Le 26 décembre 2015, dans le district de Puncak, ce sont trois policiers indonésiens qui ont été tués par un groupe armé en train de dérober des armes et des munitions au commissariat de police de Sinak. Selon Andreas Harsono, de Human Rights Watch, l’assassinat a été revendiqué par le mouvement indépendantiste papou Free Papua Movement et son chef de région, Lekhaka Telenggen. Selon l’Inspecteur en chef de la police en Papouasie, le Gén. Paulus Waterpauw, tous ces assassinats font l’objet d’une enquête, et la police « recherche toujours les assassins des policiers », a-t-il précisé à l’agence Ucanews.
Depuis des décennies, les Papous subissent les conséquences de la toute-puissance de la police et de l’armée indonésienne sur leurs terres ancestrales, la Papouasie étant la région la plus militarisée du pays. Pour Djakarta, cette militarisation est justifiée par la menace que fait peser la branche armée du mouvement séparatiste sur la région.
Toute manifestation ou mouvement de protestation est donc réprimé, que ce soit en faveur de la défense des populations autochtones, de l’environnement durement affecté par l’exploitation minière, ou en faveur de l’indépendance du territoire. « Chaque semaine, je reçois des rapports sur les violations des droits de l’homme en Papouasie, que ce soit des discriminations, des passages à tabac, des violences sexuelles ou des meurtres », a ajouté Andreas Harsono.
Bien qu’aucune statistique officielle n’existe, on estime que, depuis les années 1960, des dizaines de milliers de Papous ont été tués en toute impunité par les forces de sécurité indonésiennes. Pourtant, selon Andreas Harsono, les rebelles indépendantistes sont peu nombreux et mal organisés. Ils ne représentent donc pas une menace réelle pour le gouvernement indonésien.

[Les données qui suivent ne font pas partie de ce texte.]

(* ===== verification/Paths.v ===== *)
(** * Paths and the access check

    The path functions of postlogin.c and ls.c and access.c: how a name given
    by the client becomes a path on the local disk, how "." and ".." are
    removed from it, and the check that keeps it below the user's root. *)

From Stdlib Require Import Init.Byte Strings.Byte.
From Stdlib Require Import ZArith Lia String.
From stdpp Require Import base list numbers option gmap strings.
From S2P Require Import Prelude SysUtil Text StrList IpAddr Filter Tunables Session.
From S2P Require Import CmdIO.

Definition SLASH : byte := x2f.
Definition TILDE : byte := x7e.
Definition dot : bytes := lit ".".
Definition dotdot : bytes := lit "..".
Definition slash_dot : bytes := lit "/./".
Definition slash_dotdot : bytes := lit "/../".

Definition ends_with_slash (s : bytes) : bool := bool_decide (last s = Some SLASH).

(** [str_alloc_text] of an unset string setting reads through NULL. *)
Definition get_user_root_dir `{T : Tun} : res bytes :=
  match ts tun "user_home_dir", ts tun "cos_appid", ts tun "cos_bucket" with
  | Some home, Some appid, Some bucket =>
      let root := if isempty home then lit "./" else home in
      let root := if ends_with_slash root then root else root ++ [SLASH] in
      Ok (root ++ appid ++ [SLASH] ++ bucket)
  | _, _, _ => Err UB
  end.

Definition is_relative (p_str : bytes) : bool := negb (bool_decide (head p_str = Some SLASH)).

(** The working directory, without emitting // in directory /. *)
Definition below_cwd (cwd p_str : bytes) : bytes :=
  (if isempty cwd || negb (ends_with_slash cwd) then cwd ++ [SLASH] else cwd) ++ p_str.

Definition session_path (root cwd p_str : bytes) : bytes :=
  if is_relative p_str then below_cwd cwd p_str else root ++ p_str.

(** First loop: "/./" until the length is stable. *)
Fixpoint drop_dot (fuel : nat) (p_path : bytes) : bytes :=
  match fuel with
  | O => p_path
  | S fuel' =>
      let p' := t_replace_text p_path slash_dot [SLASH] in
      if (length p' =? length p_path)%nat then p' else drop_dot fuel' p'
  end.

(** Second loop: each "/../" with the component before it. *)
Fixpoint drop_dotdot (fuel : nat) (p_path : bytes) : bytes :=
  match fuel with
  | O => p_path
  | S fuel' =>
      let '(lhs, rhs) := t_split_text p_path slash_dotdot in
      if (length lhs =? length p_path)%nat then lhs
      else
        let up := (t_split_char_reverse lhs SLASH).1 in
        drop_dotdot fuel' (if isempty rhs then up else up ++ [SLASH] ++ rhs)
  end.

Definition normalise (p_path : bytes) : bytes :=
  let p := drop_dot (S (length p_path)) p_path in
  drop_dotdot (S (length p)) p.

(** The comparison of [vsf_access_session_check_file]: [strncmp] of the root
    and the normalised path, each with a final slash. *)
Definition below_root (root real : bytes) : bool :=
  let real := if isempty real || negb (ends_with_slash real) then real ++ [SLASH] else real in
  let root := root ++ [SLASH] in
  bool_decide (take (length root) (cstr root) = take (length root) (cstr real)).

Section Access.
Context `{E : Env} `{T : Tun}.

Definition prepend_path_to_filename (p_str : bytes) : M bytes :=
  if is_relative p_str then cwd ← str_getcwd; mret (below_cwd cwd p_str)
  else mret p_str.

Definition prepend_session_path_to_filename (p_str : bytes) : M bytes :=
  if is_relative p_str then cwd ← str_getcwd; mret (below_cwd cwd p_str)
  else root ← lift get_user_root_dir; mret (root ++ p_str).

Definition real_path (p_path : bytes) : M bytes :=
  p ← prepend_path_to_filename p_path; mret (normalise p).

Definition session_real_path (p_path : bytes) : M bytes :=
  p ← prepend_session_path_to_filename p_path; mret (normalise p).

(** The filter text is copied from the configuration on first use. *)
Definition check_filter (cached deny p_filename_str : bytes) : res (bool * bytes) :=
  let s_access_str := if isempty cached then cstr deny else cached in
  match vsf_filename_passes_filter p_filename_str s_access_str 0 with
  | Err e => Err e
  | Ok (true, _) => Ok (false, s_access_str)
  | Ok (false, _) =>
      Ok (match t_locate p_filename_str s_access_str with Some _ => false | None => true end,
          s_access_str)
  end.
Lemma wp_file_loop n size buf (Q : Z * bytes → world → Prop) w :
  0 ≤ size → (Z.to_nat size ≤ length (unread w))%nat → size < Z.of_nat n →
  (∀ w', Q (zlen buf + size, buf ++ take (Z.to_nat size) (unread w)) w') →
  wp (read_loop (vsf_sysutil_read fd) n size buf) Q (λ _ _, False) w.
Proof.
  revert size buf Q w. induction n as [|n IH]; intros size buf Q w H0 Hs Hn HQ; [lia|].
  cbn [read_loop]. wp_step. apply wp_file_read; [done|]. intros m w' Hm1 Hm2 Hm3 Hu.
  wp_auto; b2p; try lia.
  - assert (size = 0) as ->. { destruct (decide (size = 0)); [done|]. destruct (unread w); [cbn in *; lia|]. 
      specialize (Hm2 ltac:(lia) ltac:(done)). lia. }
    specialize (HQ w'). cbn [Z.to_nat take] in HQ. by rewrite Z.add_0_r, app_nil_r in HQ.
  - assert (m = Z.to_nat size) as -> by lia. unfold zlen. rewrite length_app, length_take.
    replace (Z.of_nat _) with (zlen buf + size) by (unfold zlen; lia). apply HQ.
  - apply IH; [lia|rewrite Hu, length_drop; lia|lia|]. intros w2. rewrite Hu, <- app_assoc.
    assert (take (Z.to_nat size) (unread w) =
            take m (unread w) ++ take (Z.to_nat (size - Z.of_nat m)) (drop m (unread w))) as <-.
    { replace (Z.to_nat size) with (m + Z.to_nat (size - Z.of_nat m))%nat by lia.
      by rewrite take_take_drop. }
    unfold zlen. rewrite length_app, length_take.
    replace (Z.of_nat _ + _) with (zlen buf + size) by (unfold zlen; lia). apply HQ.
Qed.

Lemma wp_file_close {A} (r : A) (Q : A → world → Prop) w :
  (∀ w', (∃ a h, hist w' = (Close fd, a) :: h) → Q r w') →
  wp (vsf_sysutil_close fd;; mret r) Q (λ _ _, False) w.
Proof.
  intros HQ. unfold vsf_sysutil_close. do 5 wp_step. subst a. wp_step. rewrite holds_close.
  cbn [negb Z.eqb]. do 2 wp_step. apply HQ. by eexists _, _.
Qed.

End FileRead.


(** A kernel that reads two bytes at a time. *)
Definition file_env (fd : Z) (O : bytes) : Env := λ h c,
  match c with
  | Fs (OpenRead _) => answer_with fd []
  | Fs (Fstat _) => Answer 0 None vsf_sysutil_sockaddr_alloc true (zlen O) 0 []
  | Read _ n =>
      let d := take (Nat.min 2 (Z.to_nat n)) (drop (length (since_open fd h)) O) in
      answer_with (zlen d) d
  | _ => answer_with 0 []
  end.

Lemma file_env_holds f fd O : Holds (file_env fd O) f fd O.
Proof.
  split; [done|done| |done]. intros h n Hn rest a. subst a. unfold env, file_env. fold rest.
  cbv zeta. cbn [a_int answer_with text_of a_text default]. clearbody rest. unfold zlen.
  rewrite length_take, Nat2Z.id. split_and!; [lia|lia| |].
  - intros Hs Hp. destruct rest; [done|]. cbn [length]. lia.
  - unfold id. rewrite take_take. f_equal. lia.
Qed.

Par contre, la richesse de la terre papoue est cruciale pour l’Etat indonésien puisqu’elle lui fournit une part notable de ses recettes fiscales. Très riche en ressources naturelles, grâce aux gisements miniers d’Ertsberg (cuivre) et de l’énorme gisement du Grasberg, la province de Papouasie détient les 3ème plus importantes réserves de cuivre et les 2ème plus importantes réserves d’or au monde. Les revenus colossaux de ces exploitations sont partagés entre le gouvernement central et les multinationales minières, Freeport-McMoran (présente depuis 1967) et Rio Tinto.
Ainsi, selon l’Observatoire des multinationales, en 2014, Freeport a versé 1,5 milliard de dollars à l’Etat indonésien, faisant de la société le premier contributeur fiscal de l’Indonésie. « Pour assurer la sécurité de ses installations, Freeport a besoin de l’appui des pouvoirs publics », explique Andreas Harsono. La police nationale et l’armée sont donc chargées du « maintien de l’ordre », afin que les firmes multinationales puissent extraire, en toute tranquillité, les métaux précieux dans cette région très isolée où une grande partie du territoire n’est accessible que par voie aérienne.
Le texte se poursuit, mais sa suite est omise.